Muy pronto Timo perdió el miedo y comenzó a sentirse el niño más afortunado del mundo. ¡Estaba en lo alto, jugando con el viento, sintiéndose libre y se dedicó únicamente a disfrutar de aquel momento irrepetible. ¡Por fin sabía que veían los cóndores desde lo alto! Su corazón latía fuertemente. Era la emoción más fuerte que había sentido en toda su corta vida. 

Sin elevarse demasiado, el cóndor se desplazó calmadamente por los caminos del viento y Timo disfrutó como nunca del maravilloso paisaje desde lo alto. ¡Que divertidos se veían los animales! ¡Parecían de juguete! 

Atrás quedaban las altas montañas cuando Timo divisó una larga franja azul... más allá, solo cielo... ¡Era el mar! ¡Estaba viendo el mar con sus propios ojos! ¡No lo podía creer! El cóndor parecía adivinar sus sueños y se dirigía directamente hacia allá. 

Cada vez más cerca, ya podía distinguir el blanco encaje de las olas. El viento sacudía su pelo y las plumas de la majestuosa ave quien con maestría remontaba las corrientes con sus enormes y negras alas extendidas. 

Ya sobre la playa el cóndor viró hacia la izquierda y, durante lo que a Timo le parecieron solo segundos, voló kilómetros y kilómetros a lo largo de la costa. 

Timo estaba maravillado y, aferrado fuertemente al cuello del ave, perdía la vista en el horizonte. ¡El mar no tenía fin! Luego miraba la blanca espuma, el brillo del sol en las olas, luego el horizonte otra vez. 

Y así pasó este momento inolvidable en que el cóndor agradeció a Timo por haberlo rescatado. 

Un nuevo viraje hacia la izquierda puso al niño y al cóndor nuevamente de cara a la cordillera... 
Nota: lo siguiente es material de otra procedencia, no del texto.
(** ** A concrete image *)

(** Memory given by blocks of bytes. *)
Fixpoint mem_of (blocks : list (Z * list Z)) (a : Z) : option Z :=
  match blocks with
  | [] => None
  | (start, bs) :: r =>
      if andb (start <=? a) (a <? start + zlen bs)
      then bs !! Z.to_nat (a - start) else mem_of r a
  end.

Lemma load_bytes_inv mem bs : ∀ a,
  load_bytes mem (length bs) a = Some bs → bytes_at mem a bs.
Proof.
  induction bs as [|b bs IH]; intros a H i c Hi; [done|]. cbn in H.
  destruct (mem (u64 a)) as [b'|] eqn:E; [|done].
  destruct (load_bytes mem (length bs) (a + 1)) as [r|] eqn:Er; [|done].
  injection H as -> ->. destruct i as [|i]; cbn in Hi.
  - injection Hi as ->. by rewrite Z.add_0_r.
  - replace (a + Z.of_nat (S i)) with (a + 1 + Z.of_nat i) by lia. by apply IH.
Qed.

Fixpoint table_check {X} (mem : Z → option Z) (fields : X → list (Z * Z)) (stride a : Z)
    (l : list X) : bool :=
  match l with
  | [] => true
  | x :: r =>
      andb (bool_decide (load_bytes mem (length (encode_fields (fields x))) a =
                         Some (encode_fields (fields x))))
        (andb (forallb (λ f : Z * Z, andb (0 <=? f.1) (andb (0 <=? f.2) (f.2 <? 2 ^ (f.1 * 8))))
                 (fields x))
           (table_check mem fields stride (a + stride) r))
  end.

Lemma fields_check fs :
  forallb (λ f : Z * Z, andb (0 <=? f.1) (andb (0 <=? f.2) (f.2 <? 2 ^ (f.1 * 8)))) fs = true →
  fields_ok fs.
Proof.
  intros H. unfold fields_ok. rewrite forallb_forall in H. apply list.Forall_forall.
  intros f Hf. apply list_elem_of_In, H in Hf.
  apply andb_prop in Hf as [H1 Hf]. apply andb_prop in Hf as [H2 H3]. lia.
Qed.

Lemma table_check_ok {X} mem (fields : X → list (Z * Z)) stride l : ∀ a,
  table_check mem fields stride a l = true → table_at mem fields stride a l.
Proof.
  induction l as [|x l IH]; intros a H; cbn in H.
  { constructor; [intros i e He; by destruct i|constructor]. }
  apply andb_prop in H as [H1 H]. apply andb_prop in H as [H2 H3].
  apply bool_decide_eq_true_1 in H1. apply IH in H3 as [Hb Hok].
  constructor; [|constructor; [by apply fields_check|done]].
  intros [|i] e He; cbn in He.
  - injection He as <-. rewrite Z.mul_0_l, Z.add_0_r. by apply load_bytes_inv.
  - replace (a + Z.of_nat (S i) * stride) with (a + stride + Z.of_nat i * stride) by lia.
    by apply Hb.
Qed.

Definition demo_base : Z := 0x10000.
Definition demo_ehdr : ehdr := mk_ehdr 64 0x300 0 64 56 2 64 2 0.
Definition demo_phdrs : list phdr :=
  [mk_phdr PT_LOAD 5 0 0 0 0x278 0x278 4096; mk_phdr PT_DYNAMIC 6 0x100 0x100 0x100 64 64 8].
Definition demo_dyns : list (Z * Z) :=
  [(DT_STRTAB, 0x180); (DT_SYMTAB, 0x200); (DT_STRSZ, 32); (0, 0)].
(** An undefined symbol, a global function, a local function, a weak object and
    an entry that is no symbol at all. *)
Definition demo_syms : list sym :=
  [mk_sym 1 18 0 0 0 0; mk_sym 5 18 0 7 0x1000 16; mk_sym 9 2 0 7 0x1010 16;
   mk_sym 12 33 0 9 0x2000 8; mk_sym 99 18 0 7 0x3000 8].
Definition demo_shdrs : list shdr :=
  [mk_shdr 0 SHT_SYMTAB 0 0 0x200 120 1 0 8 24; mk_shdr 0 3 0 0 0x180 32 0 0 1 0].
Definition demo_mem : Z → option Z :=
  mem_of [(demo_base + 32, encode_fields (ehdr_fields demo_ehdr));
          (demo_base + 64, concat (encode_fields <$> (phdr_fields <$> demo_phdrs)));
          (demo_base + 0x100, concat (encode_fields <$> (dyn_fields <$> demo_dyns)));
          (demo_base + 0x200, concat (encode_fields <$> (sym_fields <$> demo_syms)));
          (demo_base + 0x300, concat (encode_fields <$> (shdr_fields <$> demo_shdrs)))].

Lemma demo_image : image_at demo_mem demo_base demo_ehdr demo_phdrs.
Proof.
  constructor.
  - apply load_bytes_inv. vm_compute. reflexivity.
  - apply fields_check. vm_compute. reflexivity.
  - reflexivity.
  - vm_compute. reflexivity.
  - apply table_check_ok. vm_compute. reflexivity.
Qed.

(** A callback that collects what it is given and stops after [n] symbols. *)
Definition collect (n : nat) (d : FridaElfExportDetails)
    : M (list FridaElfExportDetails) bool := λ s,
  Ret (bool_decide (length s + 1 < n)%nat, s ++ [d]).

(** What the symbol table says of a symbol: 1 is an object and 2 a function, 1 is global
    and 2 weak. *)
Definition exported (y : sym) : Prop :=
  sy_shndx y ≠ 0 ∧ sy_info y mod 16 ∈ [1; 2] ∧ sy_info y / 16 ∈ [1; 2].
#[export] Instance exported_dec y : Decision (exported y).
Proof. unfold exported. apply _. Defined.
Definition exported_as (base strings : Z) (y : sym) : FridaElfExportDetails :=
  mk_details (u64 (strings + sy_name y)) (u64 (base + sy_value y)) (sy_info y mod 16) (sy_info y / 16).
(** What follows the symbol table in its segment cannot be taken for a symbol: there is
    nothing, or it begins with a name past the end of the strings. *)
Definition table_ends (strsz : Z) (rest : list sym) : Prop :=
  match rest with [] => True | y :: _ => strsz ≤ sy_name y end.

Lemma info_parts y : FRIDA_ELF_ST_TYPE (sy_info y) = sy_info y mod 16 ∧ FRIDA_ELF_ST_BIND (sy_info y) = sy_info y / 16.
Proof.
  unfold FRIDA_ELF_ST_TYPE, FRIDA_ELF_ST_BIND. split.
  - change 0xf with (Z.ones 4). by rewrite Z.land_ones.
  - by rewrite Z.shiftr_div_pow2.
Qed.
Lemma exported_ok y : export_ok y ↔ exported y.
Proof.
  unfold export_ok, exported. destruct (info_parts y) as [-> ->].
  unfold STT_FUNC, STT_OBJECT, STB_GLOBAL, STB_WEAK, SHN_UNDEF. set_solver.
Qed.
Lemma before_end_table dyns table rest :
  Forall (λ y, sy_name y < tag_value dyns DT_STRSZ) table → table_ends (tag_value dyns DT_STRSZ) rest →
  before_end dyns (table ++ rest) = table.
Proof.
  intros Ht Hr. induction Ht as [|y table Hy _ IH]; cbn [before_end app].
  - destruct rest as [|y rest]; [done|]. cbn in *. by rewrite (proj2 (Z.leb_le _ _) Hr).
  - rewrite (proj2 (Z.leb_gt _ _) Hy). by rewrite IH.
Qed.
Lemma exports_of_table base dyns table rest :
  Forall (λ y, sy_name y < tag_value dyns DT_STRSZ) table → table_ends (tag_value dyns DT_STRSZ) rest →
  exports base dyns (table ++ rest) = exported_as base (strings_base base dyns) <$> filter exported table.
Proof.
  intros Ht Hr. unfold exports. rewrite before_end_table by done.
  rewrite (list_filter_iff export_ok exported) by apply exported_ok.
  apply list_fmap_ext. intros i y _. unfold export_details, exported_as. by destruct (info_parts y) as [-> ->].
Qed.

(** C21: enumerating exports calls the callback on exactly the exported
    functions and objects of the dynamic symbol table.  The image is in memory
    and its dynamic section names its symbol and string tables, relocated or
    not.  The number of symbols is not recorded: [table] are the symbols, all
    with names inside the string table, and [rest] what the remainder of the
    segment looks like when it is read as symbols; what follows the table must
    not look like one ([table_ends]), since the loop stops at the first name
    past the strings.  Then the call is the same computation as calling the
    callback, until it declines, on the symbols of [table] that are defined, are
    a function or an object, and are global or weak, in order, with their
    absolute names and addresses; local symbols and those of other types (such
    as indirect functions and thread-local ones) are left out. *)
Theorem enumerate_exports_correct {S} mem func base h phdrs dyns di dp table rest (s : S) :
  image_at mem base h phdrs →
  list_find (λ p, ph_type p = PT_DYNAMIC) phdrs = Some (di, dp) →
  table_at mem dyn_fields DYN_SIZE (base + ph_vaddr dp) dyns →
  ph_filesz dp / DYN_SIZE = zlen dyns →
  tag_value dyns DT_SYMTAB ≠ 0 → tag_value dyns DT_STRTAB ≠ 0 → tag_value dyns DT_STRSZ ≠ 0 →
  num_symbols base phdrs dyns = zlen (table ++ rest) →
  table_at mem sym_fields SYM_SIZE (symbols_base base dyns) (table ++ rest) →
  Forall (λ y, sy_name y < tag_value dyns DT_STRSZ) table → table_ends (tag_value dyns DT_STRSZ) rest →
  frida_elf_enumerate_exports mem func base s =
  until_false func (exported_as base (strings_base base dyns) <$> filter exported table) s.
Proof.
  intros Hi Hd Hy Hn H1 H2 H3 Hc Ht Hin Hend. rewrite <- (exports_of_table base dyns table rest) by done.
  by apply (exports_run mem func base h phdrs dyns di dp (table ++ rest)).
Qed.
Definition frida_resolve_libc_apis (fuel : nat) (layout : FridaProcessLayout)
    : M K (bool * FridaLibcApi) :=
  let! c := enumerate_exports fuel (lo_libc layout) frida_collect_libc_symbol
              (initial_collect (lo_rtld_flavor layout)) in
  let! c := resolve_pthread (forgive_dlerror c) in
  if negb (total_missing c =? 0) then ret (false, cc_api c)
  else if decide (lo_rtld_flavor layout = FRIDA_RTLD_ANDROID) then
    let c := mk_collect 4 (cc_flavor c) (cc_api c) in
    let! c := enumerate_exports fuel (lo_interpreter layout)
                frida_collect_android_linker_symbol c in
    let! c :=
      (if total_missing c =? 4
       then frida_enumerate_module_symbols_on_disk fuel (lo_interpreter layout)
              frida_collect_android_linker_symbol c
       else ret c) in
    let found_all_or_none := orb (total_missing c =? 0) (total_missing c =? 4) in
    ret (found_all_or_none, cc_api c)
  else ret (true, cc_api c).
End probe.

(** *** Mapping an ELF file *)
Definition EHDR_SIZE : Z := 64.
Definition PHDR_SIZE : Z := 56.
Definition PF_X : Z := 1.
Definition PF_W : Z := 2.
Definition PF_R : Z := 4.

(** The [i]-th program header of the block read from the file. *)
Definition phdr_of (bs : list Z) : phdr :=
  mk_phdr (le_value (zslice 0 4 bs)) (le_value (zslice 4 8 bs)) (le_value (zslice 8 16 bs))
    (le_value (zslice 16 24 bs)) (le_value (zslice 24 32 bs)) (le_value (zslice 32 40 bs))
    (le_value (zslice 40 48 bs)) (le_value (zslice 48 56 bs)).
Definition nth_phdr (block : list Z) (i : nat) : option phdr :=
  let off := Z.of_nat i * PHDR_SIZE in
  if off + PHDR_SIZE <=? zlen block then Some (phdr_of (zslice off (off + PHDR_SIZE) block))
  else None.
(** The headers the loops visit; reading past the block is an invalid access. *)
Fixpoint phdrs_of (block : list Z) (i n : nat) : option (list phdr) :=
  match n with
  | O => Some []
  | S n =>
      match nth_phdr block i, phdrs_of block (S i) n with
      | Some p, Some r => Some (p :: r)
      | _, _ => None
      end
  end.

(** [lowest] and [highest] after the first loop. *)
Definition elf_extent (page_size : Z) (phdrs : list phdr) : Z * Z :=
  foldl (λ '(lowest, highest) p,
    if ph_type p =? PT_LOAD then
      (Z.min (FRIDA_ELF_PAGE_START (ph_vaddr p) page_size) lowest,
       Z.max (u64 (ph_vaddr p + ph_memsz p)) highest)
    else (lowest, highest)) (2 ^ 64 - 1, 0) phdrs.

Definition segment_prot (flags : Z) : Z :=
  Z.lor (Z.lor (if negb (Z.land flags PF_R =? 0) then PROT_READ else 0)
               (if negb (Z.land flags PF_W =? 0) then PROT_WRITE else 0))
        (if negb (Z.land flags PF_X =? 0) then PROT_EXEC else 0).

Section map_elf.
Context {K : Type} `{BootKernel K}.

(** The second loop: [None] is the failed mapping. *)
Fixpoint map_segments (page_size base lowest fd : Z) (phdrs : list phdr)
    (previous_end bss_start bss_end : Z) : M K (option (Z * Z)) :=
  match phdrs with
  | [] => ret (Some (bss_start, bss_end))
  | p :: r =>
      if ph_type p =? PT_LOAD then
        let relative_vaddr := u64 (ph_vaddr p - lowest) in
        let map_address := FRIDA_ELF_PAGE_START (u64 (base + relative_vaddr)) page_size in
        let gap_size := if negb (previous_end =? 0) then u64 (map_address - previous_end) else 0 in
        do! (if negb (gap_size =? 0) then boot_munmap previous_end gap_size else ret tt) in
        let page_offset := FRIDA_ELF_PAGE_OFFSET relative_vaddr page_size in
        let map_offset := u64 (ph_offset p - page_offset) in
        let map_size := FRIDA_ELF_PAGE_ALIGN (u64 (ph_filesz p + page_offset)) page_size in
        let! segment_base := boot_mmap map_address map_size (segment_prot (ph_flags p))
                               (Z.lor MAP_PRIVATE MAP_FIXED) fd map_offset in
        if segment_base =? MAP_FAILED then ret None
        else
          map_segments page_size base lowest fd r (u64 (segment_base + map_size))
            (Z.max (u64 (base + relative_vaddr + ph_filesz p)) bss_start)
            (Z.max (u64 (base + relative_vaddr + ph_memsz p)) bss_end)
      else map_segments page_size base lowest fd r previous_end bss_start bss_end
  end.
Después de un rato el cóndor dejó a Timo muy cerca de la choza de la veranada. 

Su amigo Rex vino alegremente a recibirlo y juntos observaron como el viejo cóndor alzaba el vuelo. 

Más tarde el padre preguntó: 

• ¿Dónde has estado todo este día?, me tenías muy preocupado, ¡te he dicho que no te alejes demasiado! – Después de haberle relatado con detalles la aventura que acababa de vivir, el padre acarició tiernamente la cabecita del niño y dijo sonriente: 

- ¡Ay Timo! ¡Eres tan soñador! Te prometo que algún día te llevaré a conocer el mar. – Esa tarde, ya cansado, Timo se tendió de espalda sobre la fresca hierba, sin embargo, contemplar el vuelo de los cóndores le producía ahora una sensación diferente... Ya no se preguntaba qué se sentiría o como se vería... Ya no se preguntaba como sería el mar o si algún día lo podría ver... 

Ahora podía cerrar los ojos y revivir aquellos maravillosos momentos. Estaba seguro de que esa noche soñaría con el vuelo del cóndor.